El mar congelado del continente blanco aumenta cada invierno, pero este año aún no volvió al nivel esperado. Las posibles consecuencias, según expertos de Argentina y Estados Unidos

Cada año, el hielo marino de la Antártida se reduce a sus niveles más bajos hacia fines del mes de febrero, durante el verano. Pero luego, la extensión del hielo marino vuelve a aumentar durante el invierno.

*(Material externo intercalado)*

(** [Household.fuel_usage]: the table, one row per fuel, and the household
    with its cache of weight changes replaced. *)
Definition fuel_usage (hh : Household) (fuel : subject_arg)
  : result (Household * list (string * gmap Z Q)) :=
  let* _ := check_list_of_str fuel "Must input all fuels as strings!"
                                   "Must input fuel type as string!" in
  let* fuel_type := check_fuel_type hh fuel in
  let* st :=
    for_each (fun '(fuel_change, fuel_weight_changes) f =>
                let* r := fuel_usage_one hh f in
                Ok (fuel_change ++ [r.2], dict_update f r.1 fuel_weight_changes))
             fuel_type ([], []) in
  Ok (set_weight_changes hh st.2, zip fuel_type st.1).

(** ** Cooking duration *)

(** Position of the first reading equal to 0. *)
Fixpoint first_zero (l : list Q) : option nat :=
  match l with
  | [] => None
  | temp :: l' => if Qeq_bool temp 0 then Some O else S <$> first_zero l'
  end.

(** One iteration of the loop of [cooking_durations] for the peak [i]. The
    names [start_time] and [end_time] keep the value of the previous
    iteration when a scan finds no zero, and are unbound before the first
    assignment. *)
Definition boundary_step (cooking_temps : list Q)
    (st : option nat * option nat * list (nat * nat)) (i : nat)
  : result (option nat * option nat * list (nat * nat)) :=
  let '(start_time, end_time, cooking_event_list) := st in
  let begin_ := take i cooking_temps in
  let end_ := drop i cooking_temps in
  let start_time :=
    match first_zero (reverse begin_) with
    | Some j => Some (i - j)%nat
    | None => start_time
    end in
  let end_time :=
    match first_zero end_ with
    | Some k => Some (i + k)%nat
    | None => end_time
    end in
  match start_time, end_time with
  | Some s, Some e => Ok (start_time, end_time, cooking_event_list ++ [(s, e)])
  | _, _ => Raise UnboundLocalError
  end.

(** [cooking_durations], local to [cooking_duration]. *)
Definition cooking_durations (hh : Household) (stove : string) : result (list (nat * nat)) :=
  let* cache := from_option AttributeError (cook_events hh) in
  let* cooking_events_index := from_option KeyError (dict_get stove cache) in
  let* cooking_temps := channel (df_stoves hh) stove in
  let* st := for_each (boundary_step cooking_temps) cooking_events_index (None, None, []) in
  Ok st.2.

(** [(end_time - start_time).seconds / 60]. *)
Definition event_minutes (start_time end_time : Z) : Q :=
  (inject_Z (seconds (end_time - start_time)) / 60)%Q.

(** One iteration of the loop of [daily_cooking_time]; [n] is the number of
    events, the state is [(day, daily_cooking, mins)]. *)
Definition cooking_step (ts : list Z) (study_began : Z) (n : nat)
    (st : Z * gmap Z Q * Q) (item : nat * (nat * nat)) : result (Z * gmap Z Q * Q) :=
  let '(day, daily_cooking, mins) := st in
  let '(i, idx) := item in
  let* end_time := at_index ts idx.2 in
  let* start_time := at_index ts idx.1 in
  let days_since_start := days (end_time - study_began) in
  let '(day, daily_cooking, mins) :=
    if days_since_start =? day then (day, daily_cooking, mins)
    else (day + 1, <[day + 1 := mins]> daily_cooking, 0%Q) in
  let mins := (mins + event_minutes start_time end_time)%Q in
  if (i =? n - 1)%nat then Ok (day + 1, <[day + 1 := mins]> daily_cooking, mins)
  else Ok (day, daily_cooking, mins).

Definition enumerate {A} (l : list A) : list (nat * A) := zip (seq 0 (length l)) l.

(** [daily_cooking_time], local to [cooking_duration]. *)
Definition daily_cooking_time (hh : Household) (cooking_durations_list : list (nat * nat))
  : result (gmap Z Q) :=
  let ts := timestamp (df_stoves hh) in
  let study_duration_ := days (study_duration hh) in
  let* study_began := at_index ts 0 in
  let* st := for_each (cooking_step ts study_began (length cooking_durations_list))
                      (enumerate cooking_durations_list) (0, ∅, 0%Q) in
  let daily_cooking := st.1.2 in
  if Z.of_nat (size daily_cooking) =? study_duration_ then Ok daily_cooking
  else Ok (back_fill (day_range 1 study_duration_) daily_cooking).

(** [Household.cooking_duration]: the table, one row per stove, and the
    household as [cooking_events] left it. *)
Definition cooking_duration (hh : Household) (stove : subject_arg)
  : result (Household * list (string * gmap Z Q)) :=
  let* r := cooking_events hh stove in
  let hh' := r.1 in
  let stoves_ := dict_keys r.2 in
  let* all_cooking_info :=
    for_each (fun acc s =>
                let* cooking_durations_list := cooking_durations hh' s in
                let* daily_cooking := daily_cooking_time hh' cooking_durations_list in
                Ok (acc ++ [daily_cooking]))
             stoves_ [] in
  Ok (hh', zip stoves_ all_cooking_info).

(** ** Plots

    A [plotly] figure is kept as what the two rendering operations put into
    it: the titles of the layout and the traces, in the order of the calls
    of [add_trace]. *)

Inductive trace_mode : Type := Lines | Markers.

Record Trace : Type := {
  trace_x : list Z;
  trace_y : list Q;
  mode : trace_mode;
  name : string
}.

Record Figure : Type := {
  yaxis_title : string;
  xaxis_title : string;
  title_text : string;
  traces : list Trace
}.

(** [subject + suffix]: a list and a string do not concatenate. *)
Definition concat_title (subject : subject_arg) (suffix : string) : result string :=
  match subject with
  | SStr s => Ok (s ++ suffix)%string
  | _ => Raise TypeError
  end.

(** [s.split(' ')[0]]. *)
Fixpoint first_word (s : string) : string :=
  match s with
  | EmptyString => EmptyString
  | String c s' => if Ascii.eqb c Ascii.Space then EmptyString else String c (first_word s')
  end.

(** [series[indices]]: the readings at a list of labels. *)
Fixpoint at_indices {A} (l : list A) (indices : list nat) : result (list A) :=
  match indices with
  | [] => Ok []
  | i :: indices' =>
      let* a := at_index l i in
      let* rest := at_indices l indices' in
      Ok (a :: rest)
  end.

(** The first loop of both operations: one line per subject. *)
Definition line_traces (hh : Household) (subjects : list string) : result (list Trace) :=
  for_each (fun acc s =>
              let* y := channel (df_stoves hh) s in
              Ok (acc ++ [{| trace_x := timestamp (df_stoves hh); trace_y := y;
                             mode := Lines; name := first_word s |}]))
           subjects [].

(** The second loop: one set of markers per subject, at the cached
    indices. *)
Definition marker_traces (hh : Household) (cache : list (string * list nat))
    (suffix : string) (subjects : list string) : result (list Trace) :=
  for_each (fun acc s =>
              let* indices := from_option KeyError (dict_get s cache) in
              let* x := at_indices (timestamp (df_stoves hh)) indices in
              let* col := channel (df_stoves hh) s in
              let* y := at_indices col indices in
              Ok (acc ++ [{| trace_x := x; trace_y := y;
                             mode := Markers; name := (s ++ suffix)%string |}]))
           subjects [].

(** [Household.plot_stove]. *)
Definition plot_stove (hh : Household) (stove : subject_arg) (cooking_events_ : bool)
  : result (Household * Figure) :=
  let* stove_type := check_stove_type hh stove in
  let* title := concat_title stove " Stove Temperature" in
  let* lines := line_traces hh stove_type in
  if cooking_events_ then
    let* r := cooking_events hh stove in
    let* events := from_option AttributeError (cook_events r.1) in
    let* markers := marker_traces r.1 events " Cooking Events" stove_type in
    Ok (r.1, {| yaxis_title := "Temp"; xaxis_title := "Time"; title_text := title;
                traces := lines ++ markers |})
  else
    Ok (hh, {| yaxis_title := "Temp"; xaxis_title := "Time"; title_text := title;
               traces := lines |}).

(** [Household.plot_fuel]; it passes the checked list of fuels on to
    [fuel_usage]. *)
Definition plot_fuel (hh : Household) (fuel : subject_arg) (fuel_usage_ : bool)
  : result (Household * Figure) :=
  let* fuel_type := check_fuel_type hh fuel in
  let* title := concat_title fuel " Weight Readings" in
  let* lines := line_traces hh fuel_type in
  if fuel_usage_ then
    let* r := fuel_usage hh (SList (EStr <$> fuel_type)) in
    let* changes := from_option AttributeError (weight_changes r.1) in
    let* markers := marker_traces r.1 changes " Weight Change" fuel_type in
    Ok (r.1, {| yaxis_title := "Weight"; xaxis_title := "Time"; title_text := title;
                traces := lines ++ markers |})
  else
    Ok (hh, {| yaxis_title := "Weight"; xaxis_title := "Time"; title_text := title;
               traces := lines |}).

(** ** Sample households *)

Module Examples.

(** Five samples a minute apart: one stove that heats up once, one fuel
    store that is topped up and then used. *)
Definition df : DataFrame :=
  {| timestamp := [0; 60; 120; 180; 240];
     channels := [("stove"%string, [0; 5; 20; 5; 0]%Q);
                  ("wood"%string, [5; 6; 3; 3; 3]%Q)] |}.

Sin embargo, este 2023, los científicos han observado una situación diferente y están averiguando las razones.
El hielo marino no volvió a los niveles esperados en comparación con el período 1981 a 2010.
Según la información del Centro Nacional de Datos de Hielo y Nieve (NSIDC es la sigla en inglés) de los Estados Unidos, el hielo se encuentra en los niveles más bajos para esta época del año desde que comenzaron los registros, hace 45 años.
Científicos de los Estados Unidos y Argentina explicaron qué se sabe sobre el cambio y cuáles podrían ser las consecuencias de que el hielo marino esté, ahora, alrededor de 1,6 millones de kilómetros cuadrados por debajo del récord anterior de invierno que se registró el año pasado.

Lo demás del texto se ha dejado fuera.